▶ **THE PROBLEM**
This exercise asks for every record to be output again exactly.

▶ **Stored data**
****************
(** The driver operations used by the page scripts, indexed by the type
    of their answer. *)
Inductive PageOp : Type -> Type :=
| OFrames : PageOp (list nat)
| OFrameName (f : Scope) : PageOp string
| OCount (l : Locator) : PageOp nat
| OIsVisible (l : Locator) : PageOp bool
| OEvalStr (l : Locator) (js : string) : PageOp string
| OEvalOptStr (l : Locator) (js : string) : PageOp (option string)
| OGetAttribute (l : Locator) (name : string) : PageOp (option string)
| OInnerText (l : Locator) : PageOp string
| OClick (l : Locator) : PageOp unit
| OSelectLabel (l : Locator) (label : string) : PageOp unit
| OSelectValue (l : Locator) (value : string) : PageOp unit
| OGoto (url wait_until : string) : PageOp unit
| OPageFill (selector text : string) : PageOp unit
| OPageClick (selector : string) : PageOp unit
| OWaitForSelector (selector : string) (timeout_ms : Z) : PageOp unit
| OWaitForLoadState (state : string) (timeout_ms : Z) : PageOp unit.

(** A driver answers an operation in a page state, or raises, and may
    change the page. *)
Class Page (World : Type) :=
  page_do : forall A, PageOp A -> World -> Result A * World.

Inductive PageCall : Type :=
| Called {A : Type} (op : PageOp A).

(** State of a page script: the page, the shared [logs] list and the
    history of operations performed. *)
Record PState (World : Type) : Type := {
  pworld : World;
  plogs : list string;
  ptrace : list PageCall
}.

Arguments pworld {World} p.
Arguments plogs {World} p.
Arguments ptrace {World} p.

Definition P (World A : Type) : Type := PState World -> Result A * PState World.

Definition pret {World A} (a : A) : P World A := fun st => (Ok a, st).

Definition pbind {World A B} (m : P World A) (k : A -> P World B) : P World B :=
  fun st =>
    match m st with
    | (Ok a, st') => k a st'
    | (Err e, st') => (Err e, st')
    end.

Notation "x <~ m ;; k" := (pbind m (fun x => k))
  (at level 100, m at next level, right associativity).
Notation "m ~;; k" := (pbind m (fun _ => k))
  (at level 100, right associativity).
****************
▶ **ANSWER SECTION**
(** The driver operations used by the page scripts, indexed by the type
    of their answer. *)
Inductive PageOp : Type -> Type :=
| OFrames : PageOp (list nat)
| OFrameName (f : Scope) : PageOp string
| OCount (l : Locator) : PageOp nat
| OIsVisible (l : Locator) : PageOp bool
| OEvalStr (l : Locator) (js : string) : PageOp string
| OEvalOptStr (l : Locator) (js : string) : PageOp (option string)
| OGetAttribute (l : Locator) (name : string) : PageOp (option string)
| OInnerText (l : Locator) : PageOp string
| OClick (l : Locator) : PageOp unit
| OSelectLabel (l : Locator) (label : string) : PageOp unit
| OSelectValue (l : Locator) (value : string) : PageOp unit
| OGoto (url wait_until : string) : PageOp unit
| OPageFill (selector text : string) : PageOp unit
| OPageClick (selector : string) : PageOp unit
| OWaitForSelector (selector : string) (timeout_ms : Z) : PageOp unit
| OWaitForLoadState (state : string) (timeout_ms : Z) : PageOp unit.

(** A driver answers an operation in a page state, or raises, and may
    change the page. *)
Class Page (World : Type) :=
  page_do : forall A, PageOp A -> World -> Result A * World.

Inductive PageCall : Type :=
| Called {A : Type} (op : PageOp A).

(** State of a page script: the page, the shared [logs] list and the
    history of operations performed. *)
Record PState (World : Type) : Type := {
  pworld : World;
  plogs : list string;
  ptrace : list PageCall
}.

Arguments pworld {World} p.
Arguments plogs {World} p.
Arguments ptrace {World} p.

Definition P (World A : Type) : Type := PState World -> Result A * PState World.

Definition pret {World A} (a : A) : P World A := fun st => (Ok a, st).

Definition pbind {World A B} (m : P World A) (k : A -> P World B) : P World B :=
  fun st =>
    match m st with
    | (Ok a, st') => k a st'
    | (Err e, st') => (Err e, st')
    end.

Notation "x <~ m ;; k" := (pbind m (fun x => k))
  (at level 100, m at next level, right associativity).
Notation "m ~;; k" := (pbind m (fun _ => k))
  (at level 100, right associativity).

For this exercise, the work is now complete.